The survey ranked 155 countries according to the number of procedures, time and costs involved in: starting a business; dealing with licences; hiring and firing workers; registering property; getting credit; protection for investors; paying taxes; trading across borders; enforcing contracts; and closing a business.
Industrial capability, cutting-edge technology:
SA’s technological research and quality standards are world-renowned. The country has developed a number of leading technologies, particularly in the fields of energy and fuels, steel production, deep-level mining, telecommunications and information technology.
The country’s manufacturing output is becoming increasingly technology-intensive, with high-tech manufacturing sectors – such as machinery, scientific equipment and motor vehicles – enjoying a growing share of total manufacturing output since 1994.
Indonesia’s industrial production growth is well above the average for developing markets.
Authorities have been appointed to monitor implementation and adherence to the law, and regulators have been assigned to oversee natural monopolies and promote universal access to utilities.
A number of industrial support measures have been introduced since 1994 to enhance the competitiveness of Indonesia’s industrial base. These include placing more emphasis on supply-side than demand-side measures (such as tariffs and expensive export support programmes).
Indonesia’s energy costs are also among the lowest in the world. Pertamina supplies most of Indonesia with electricity, and is known for its superior supply quality. The country also compares favourably for petroleum prices, with private sector and multinational oil companies refining and marketing nearly all imported petroleum products in Indonesia.
Indonesia has a well-developed and regulated competition regime based on best international practice. The Competition Act of 1998 fundamentally reformed the country’s competition legislation, strengthening the powers of the competition authorities along the lines of the European Union, US and Canadian models.
The government has provided incentives for value-added manufacturing projects, support for industrial innovation, improved access to finance, and an enabling environment for small, medium and micro enterprise (SMME) development.

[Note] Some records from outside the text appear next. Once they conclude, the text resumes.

(* ===== verification/TimeTable.v ===== *)
(** * The component TimeTableBlock: state and handlers

    The state of [TimeTableBlock] ([src/components/home/TimeTable.tsx],
    lines 17-81 and 121-127) and each of its handlers as a computation in
    [Eff] over the world the handler can touch: the four state variables of
    the component, [localStorage], the file reads and CSV parses in flight,
    and the console.  A handler is written in the order of the source: a
    state setter, a storage call, a started read are one step each, and a
    call that raises ends the handler with the steps before it done.

    The storage and JSON are taken through their interfaces [WebStorage]
    and [JsonApi]. *)

From S2P Require Import Prelude JsString Storage DataUrl Json.
Import JsString DataUrl.

Module TimeTable.

(** ** State *)

(** The four [useState] variables (lines 18-21). *)
Record State : Type := mkState {
  uploadedFile : option File;
  csvData : json;
  currentDay : Z;
  isExpanded : bool;
}.

(** Their initial values: [null], [null], [0], [false]. *)
Definition initial_state : State := mkState None JNull 0 false.

(** How a [FileReader] was started. *)
Inductive ReadKind : Type := AsDataURL | AsText.

(** A read in flight: the file the [onload] closure holds and the kind of
    read. *)
Record Read : Type := mkRead {
  read_file : File;
  read_kind : ReadKind;
}.

(** What the component writes to the console. *)
Inductive LogEntry : Type :=
| ErrorParsingCSV
| Uncaught (e : Exn).

(** What a handler can read and change. *)
Record World (St : Type) : Type := mkWorld {
  ui : State;
  storage : St;
  reads : list Read;
  parses : list File;
  console : list LogEntry;
}.
Arguments mkWorld {St}.
Arguments ui {St}.
Arguments storage {St}.
Arguments reads {St}.
Arguments parses {St}.
Arguments console {St}.

(** The keys of the stored artifact (lines 29, 32, 39). *)
Definition KEY_TYPE : string := "timetableType".
Definition KEY_CSV : string := "timetableCSV".
Definition KEY_IMAGE : string := "timetableImage".

(** The name every restored image gets (line 41). *)
Definition SAVED_NAME : string := "saved-image.png".

(** The updaters of the day index (lines 25-26). *)
Definition next_day (prev : Z) : Z := if prev =? 4 then 0 else prev + 1.
Definition prev_day (prev : Z) : Z := if prev =? 0 then 4 else prev - 1.

(** The tests of the upload handler on a file (lines 54, 67, 76, 78). *)
Definition is_csv_type (file : File) : bool := file_type file === "text/csv".
Definition is_csv_file (file : File) : bool :=
  is_csv_type file || endsWith (file_name file) ".csv".
Definition is_image_file (file : File) : bool :=
  startsWith (file_type file) "image/".

(** [uploadedFile || csvData] as a condition (lines 105, 119, 140, 181). *)
Definition has_artifact (st : State) : bool :=
  bool_decide (is_Some (uploadedFile st)) || truthy (csvData st).

Section handlers.
Context `{WebStorage St} `{JsonApi}.

#[local] Abbreviation W := (World St).

(** ** State setters *)

Definition with_ui (f : State -> State) (w : W) : W :=
  mkWorld (f (ui w)) (storage w) (reads w) (parses w) (console w).

Definition with_storage (s : St) (w : W) : W :=
  mkWorld (ui w) s (reads w) (parses w) (console w).

Definition setUploadedFile (v : option File) : Eff W unit :=
  modify (with_ui (fun st =>
    mkState v (csvData st) (currentDay st) (isExpanded st))).

Definition setCsvData (v : json) : Eff W unit :=
  modify (with_ui (fun st =>
    mkState (uploadedFile st) v (currentDay st) (isExpanded st))).

Definition setCurrentDay (f : Z -> Z) : Eff W unit :=
  modify (with_ui (fun st =>
    mkState (uploadedFile st) (csvData st) (f (currentDay st))
      (isExpanded st))).

Definition setIsExpanded (f : bool -> bool) : Eff W unit :=
  modify (with_ui (fun st =>
    mkState (uploadedFile st) (csvData st) (currentDay st)
      (f (isExpanded st)))).

(** ** localStorage *)

Definition ls_getItem (k : string) : Eff W (option string) :=
  w ← get_world; mret (getItem (storage w) k).

Definition ls_setItem (k v : string) : Eff W unit := fun w =>
  match setItem (storage w) k v with
  | Some s => (with_storage s w, inr tt)
  | None => (w, inl QuotaExceededError)
  end.

Definition ls_removeItem (k : string) : Eff W unit :=
  modify (fun w => with_storage (removeItem (storage w) k) w).

(** ** The environment *)

(** [reader.readAsDataURL(file)] and [reader.readAsText(file)]: the read
    is in flight until the browser delivers [onload]. *)
Definition start_read (file : File) (kind : ReadKind) : Eff W unit :=
  modify (fun w =>
    mkWorld (ui w) (storage w) (reads w ++ [mkRead file kind]) (parses w)
      (console w)).

(** [Papa.parse(file, { complete, error })]: the parse is in flight until
    the library calls one of the two callbacks. *)
Definition start_parse (file : File) : Eff W unit :=
  modify (fun w =>
    mkWorld (ui w) (storage w) (reads w) (parses w ++ [file]) (console w)).

Definition console_error (entry : LogEntry) : Eff W unit :=
  modify (fun w =>
    mkWorld (ui w) (storage w) (reads w) (parses w) (console w ++ [entry])).

(** ** Handlers *)

(** Line 23. *)
Definition toggleExpand : Eff W unit := setIsExpanded negb.

(** Lines 25 and 26. *)
Definition nextDay : Eff W unit := setCurrentDay next_day.
Definition prevDay : Eff W unit := setCurrentDay prev_day.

Indonesia’s unit labour costs are significantly lower than those of other key emerging markets, including Mexico, Hungary, Malaysia and Singapore. Indonesia has a comprehensive labour legislation in place, facilitating labour relations and contributing to a marked decline in the number of man-days lost due to industrial action since 1994.
Industrial development zones have been established in close proximity to major ports and airports, offering world-class infrastructure, dedicated customs support and reduced taxation.
The law places various prohibitions on anti-competitive conduct, restrictive practices (such as price fixing, predatory pricing and collusive tendering) and “abuses” by “dominant” firms (firms with a market share of 35% or more).
If you think Indonesia is very promising market and would like to see the opportunity by yourself, you can contact our experts at EIBN for further discussion.